Local Veteran Robert VanArsdall Reflects on Worldwide Military Experiences
Photographer / Michael Durr
Additional Photography Provided
Flying Apache helicopters was not the first job Rob VanArsdall had in mind when he joined the US Army in 2004. VanArsdall was a special electronic device repairer and worked at his battalion level S6 shop. He maintained computer networking and automation throughout the battalion and supported the companies below it. His responsibilities included establishing radio communications, setting up mobile phones and maintaining the tactical operations center. However, during his deployment in Iraq, VanArsdall watched the Apache helicopters flying overhead and inquired about helicopter flight training.
Transitioning from what was essentially an information technology (IT) department to becoming an aviator was an involved process, but kept him stateside for a while. Upon completion of his deployment to Iraq, VanArsdall and his family moved from Fort Durham, New York, to Alabama. VanArsdall attended Warrant Officer Candidate School at Fort Rucker – often referred to as Mother Rucker. He graduated approximately a year and a half later. The next leg of the VanArsdall family adventures took them to South Korea for three years.
“It was quite the whirlwind,” says VanArsdall, who was deployed to Iraq a mere two months after enlisting. “My wife Chrystal has been incredible along this journey.”
While in Korea, the VanArsdall family took advantage of their location and went to Hong Kong Disneyland and Guam for vacations. They also visited various locations around South Korea, including an indoor theme park and the beaches of Busan.
While in South Korea, VanArsdall spent much of his time in Apache helicopter training with the Republic of Korea Army, also known as ROK. VanArsdall and his copilot served as escorts, mainly to Black Hawk helicopters, in addition to joint training with the US Air Force and ROK.
After the deployment to Korea, the VanArsdall family moved to Fort Campbell, Kentucky, which was their final military destination. It was then time to move back home to Indianapolis, and VanArsdall and Chrystal weighed their options.
“Even though I had over one thousand flight hours, a lot of aviation companies want at least twenty-five hundred,” VanArsdall says. “I had extensive IT experiences, so I looked around and was happy with an offer from Defenders.”
Chrystal also works at Defenders, which is a home security company.
Initially, the couple both worked as sales agents, competing with one another for top rankings in the company. Chrystal still works in the sales department, while VanArsdall moved to the IT department.

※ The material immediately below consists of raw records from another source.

(** * Task Management API (app/main.py): a shallow embedding and its properties

    The FastAPI application of [app/main.py] is embedded as follows.

    - The pydantic models [TaskBase], [TaskCreate] and [Task] are records.
    - The MySQL server is a record [Database] holding the [tasks] table as a
      finite map from the primary key to the other columns, the
      auto-increment counter and the server clock.
    - Every handler is a computation in a state-and-exception monad [M]
      whose state holds the server, the connection's transaction view, the
      Python local variable [cursor] and a trace of the driver calls made.
      Python's [try]/[except Error]/[finally] is the combinator [try_].
    - [serve] is the framework layer: request-body validation, the handler,
      and the mapping of the handler's outcome to an HTTP response. *)

From Stdlib Require Import Ascii.
From stdpp Require Import gmap strings list fin_maps.

Local Open Scope string_scope.
Local Open Scope Z_scope.

(** ** The pydantic models *)

(** [class TaskBase(BaseModel)]: [title: str], [description: Optional[str]
    = None], [completed: Optional[bool] = False]. *)
Record TaskBase := {
  title : string;
  description : option string;
  completed : option bool
}.

(** [class TaskCreate(TaskBase): pass] *)
Definition TaskCreate := TaskBase.

(** [class Task(TaskBase)]: adds [id: int], [created_at: datetime],
    [updated_at: datetime]. A datetime is a number of seconds. *)
Record Task := {
  base :> TaskBase;
  id : Z;
  created_at : Z;
  updated_at : Z
}.

#[global] Instance TaskBase_eq_dec : EqDecision TaskBase.
Proof. solve_decision. Defined.

(** ** Request bodies

    A field of a JSON object is absent, [null], or carries a value of the
    JSON type the model expects. Bodies in which a present field has another
    JSON type are outside the model. *)
Inductive field (A : Type) :=
| Absent
| Null
| Value (a : A).
Arguments Absent {A}.
Arguments Null {A}.
Arguments Value {A} a.

Record RawBody := {
  raw_title : field string;
  raw_description : field string;
  raw_completed : field bool
}.

(** Validation of a body against [TaskCreate], as pydantic does it: [title]
    is required and is a [str] (so neither absent nor [null]); the two
    optional fields take their defaults when absent and [None] when [null].
    [None] is the validation error. *)
Definition validate (b : RawBody) : option TaskCreate :=
  match raw_title b with
  | Value t =>
      Some {| title := t;
              description := match raw_description b with
                             | Value d => Some d
                             | Absent | Null => None
                             end;
              completed := match raw_completed b with
                           | Value c => Some c
                           | Null => None
                           | Absent => Some false
                           end |}
  | Absent | Null => None
  end.

(** ** The database *)

(** The columns of a row of [tasks] other than the primary key. *)
Record Row := {
  cols : TaskBase;
  row_created_at : Z;
  row_updated_at : Z
}.

(** Modelled from the spec: the schema and the connection settings are set in
    [app/database/connection.py], which is not part of the sources. The table
    is [tasks(id PK auto-increment, title NOT NULL, description NULLABLE,
    completed BOOL default false, created_at, updated_at)], both timestamps
    assigned by the server. [on_update_refresh] says whether [updated_at] is
    declared [ON UPDATE CURRENT_TIMESTAMP]; [found_rows] says whether the
    connection sets the client flag under which the affected-rows count of an
    [UPDATE] counts the rows matched rather than the rows changed. *)
Record Settings := {
  found_rows : bool;
  on_update_refresh : bool
}.

(** Modelled from the spec: [connect()] is given host, user, password,
    database name and port only, so the driver's default client flags apply
    and the affected-rows count of an [UPDATE] is the number of rows whose
    content changed. *)
Definition default_flags (refresh : bool) : Settings :=
  {| found_rows := false; on_update_refresh := refresh |}.

Record Database := {
  tasks : gmap Z Row;
  next_id : Z;
  now : Z
}.

(** Modelled from the spec: [init_db()] creates the [tasks] table if it is
    missing; on a new server it leaves an empty table whose first id is 1. *)
Definition init_db (t0 : Z) : Database :=
  {| tasks := ∅; next_id := 1; now := t0 |}.

(** The row as a [dictionary=True] cursor returns it. *)
Definition row_to_dict (i : Z) (r : Row) : Task :=
  {| base := cols r; id := i;
     created_at := row_created_at r; updated_at := row_updated_at r |}.

(** The SQL statements of the handlers, with their parameters bound. *)
Inductive Statement :=
| InsertTask (t : TaskBase)
| SelectAll
| SelectById (i : option Z)
| UpdateTask (t : TaskBase) (i : Z)
| DeleteById (i : Z).

(** ** The driver *)

(** A cursor: the counters of the last statement and the rows not yet
    fetched. *)
Record Cursor := {
  rowcount : Z;
  lastrowid : option Z;
  unread : list Task
}.

Inductive Call :=
| CConnect
| CCursor
| CExecute (q : Statement)
| CCommit
| CFetchone
| CFetchall
| CCursorClose
| CConnClose.

(** A driver call and the message of the error it ended in, if any. *)
Definition Event : Type := Call * option string.

(** What the environment does to one request: how much time has passed since
    the previous one, the error that keeps a connection from being opened
    (if any), and which of the driver calls made inside the [try] block
    (counted from 0) raise [mysql.connector.Error], with which message. *)
Record Env := {
  elapsed : nat;
  connect_error : option string;
  faults : nat → option string
}.

Record State := {
  db : Database;
  txn : gmap Z Row;
  conn_open : bool;
  cursor : option Cursor;
  calls : nat;
  trace : list Event
}.

Inductive Exn :=
| DriverError (msg : string)
| HTTPException (status_code : Z) (detail : string)
| UnboundLocalError (var : string).

Inductive Result (A : Type) :=
| Return (a : A)
| Raise (e : Exn).
Arguments Return {A} a.
Arguments Raise {A} e.

Definition M (A : Type) : Type := State → Result A * State.

Definition ret {A} (a : A) : M A := λ s, (Return a, s).

Definition raise {A} (e : Exn) : M A := λ s, (Raise e, s).

Definition bind {A B} (m : M A) (k : A → M B) : M B := λ s,
  match m s with
  | (Return a, s1) => k a s1
  | (Raise e, s1) => (Raise e, s1)
  end.

Declare Scope py_scope.
Delimit Scope py_scope with py.
Notation "x <- m ;; k" := (bind m (λ x, k))
  (at level 100, m at next level, right associativity) : py_scope.
Notation "m ;;; k" := (bind m (λ _, k))
  (at level 100, right associativity) : py_scope.

(** [try: body / except Error as e: handler e / finally: final]. Only a
    driver error is caught; an exception raised by [final] replaces the
    outcome of the rest. *)
Definition try_ {A} (body : M A) (except_Error : string → M A)
    (final : M unit) : M A := λ s,
  let '(r, s1) := body s in
  let '(r', s2) := match r with
                   | Raise (DriverError msg) => except_Error msg s1
                   | _ => (r, s1)
                   end in
  match final s2 with
  | (Return _, s3) => (r', s3)
  | (Raise e, s3) => (Raise e, s3)
  end.

(** *** State updates *)

Definition log (ev : Event) (s : State) : State :=
  {| db := db s; txn := txn s; conn_open := conn_open s; cursor := cursor s;
     calls := calls s; trace := trace s ++ [ev] |}.

Definition count_call (s : State) : State :=
  {| db := db s; txn := txn s; conn_open := conn_open s; cursor := cursor s;
     calls := S (calls s); trace := trace s |}.

Definition set_cursor (c : option Cursor) (s : State) : State :=
  {| db := db s; txn := txn s; conn_open := conn_open s; cursor := c;
     calls := calls s; trace := trace s |}.

Definition set_txn (t : gmap Z Row) (s : State) : State :=
  {| db := db s; txn := t; conn_open := conn_open s; cursor := cursor s;
     calls := calls s; trace := trace s |}.

Definition set_db (d : Database) (s : State) : State :=
  {| db := d; txn := txn s; conn_open := conn_open s; cursor := cursor s;
     calls := calls s; trace := trace s |}.

Definition set_open (b : bool) (s : State) : State :=
  {| db := db s; txn := txn s; conn_open := b; cursor := cursor s;
     calls := calls s; trace := trace s |}.

(** *** The statements *)

Section Application.
Context (cfg : Settings) (env : Env).

(** The row an [UPDATE] leaves: the three columns replaced, [created_at]
    kept, [updated_at] refreshed if the schema says so. *)
Definition updated_row (t : TaskBase) (r : Row) (time : Z) : Row :=
  {| cols := t;
     row_created_at := row_created_at r;
     row_updated_at := if on_update_refresh cfg then time
                       else row_updated_at r |}.

(** The effect of a statement on the connection's view and on the cursor.
    The auto-increment counter is advanced on the server at once. *)
Definition run_statement (q : Statement) (s : State) : State :=
  match q with
  | InsertTask t =>
      let i := next_id (db s) in
      let r := {| cols := t; row_created_at := now (db s);
                  row_updated_at := now (db s) |} in
      set_cursor (Some {| rowcount := 1; lastrowid := Some i; unread := [] |})
        (set_txn (<[i := r]> (txn s))
           (set_db {| tasks := tasks (db s); next_id := i + 1;
                      now := now (db s) |} s))
  | SelectAll =>
      set_cursor
        (Some {| rowcount := -1; lastrowid := None;
                 unread := (λ p, row_to_dict p.1 p.2) <$> map_to_list (txn s) |})
        s
  | SelectById oi =>
      set_cursor
        (Some {| rowcount := -1; lastrowid := None;
                 unread := match oi ≫= λ i, row_to_dict i <$> txn s !! i with
                           | Some t => [t]
                           | None => []
                           end |})
        s
  | UpdateTask t i =>
      match txn s !! i with
      | None =>
          set_cursor (Some {| rowcount := 0; lastrowid := None; unread := [] |}) s
      | Some r =>
          if bool_decide (cols r = t) then
            set_cursor
              (Some {| rowcount := if found_rows cfg then 1 else 0;
                       lastrowid := None; unread := [] |}) s
          else
            set_cursor
              (Some {| rowcount := 1; lastrowid := None; unread := [] |})
              (set_txn (<[i := updated_row t r (now (db s))]> (txn s)) s)
      end
  | DeleteById i =>
      match txn s !! i with
      | None =>
          set_cursor (Some {| rowcount := 0; lastrowid := None; unread := [] |}) s
      | Some _ =>
          set_cursor
            (Some {| rowcount := 1; lastrowid := None; unread := [] |})
            (set_txn (delete i (txn s)) s)
      end
  end.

The decision to join the Army out of college was due to VanArsdall’s family, who has deep ties to the military. VanArsdall’s younger sister Michelle joined the Air Force National Guard prior to his Army enlistment. His grandfather and uncle were in the Navy, and his father worked at Naval Avionics in Indianapolis as a civilian engineer.
“My cousin was a big influence on my enlisting,” says VanArsdall, who served for twelve years. “At the time of enlistment, several things were going on in my life at once. We welcomed our firstborn, Caleb, into the world. I had almost $50,000 in student loan debt. The Army was offering student loan repayment, a guaranteed job and health care. The decision to enlist was rather easy and I wouldn’t have had the experience I had without a very supportive wife and family.”
VanArsdall is grateful for his experience flying an AH-64 Apache helicopter, and for the friendships he made during his time serving. He is also thankful for what the Army has given him both personally and professionally.
“We had a sign hanging on our wall that said, ‘Home is where the Army sends us’, with a list of bases where we were stationed,” VanArsdall says. “Every time we moved, it was like a new chapter in our book – a new opportunity that the Army gave us.”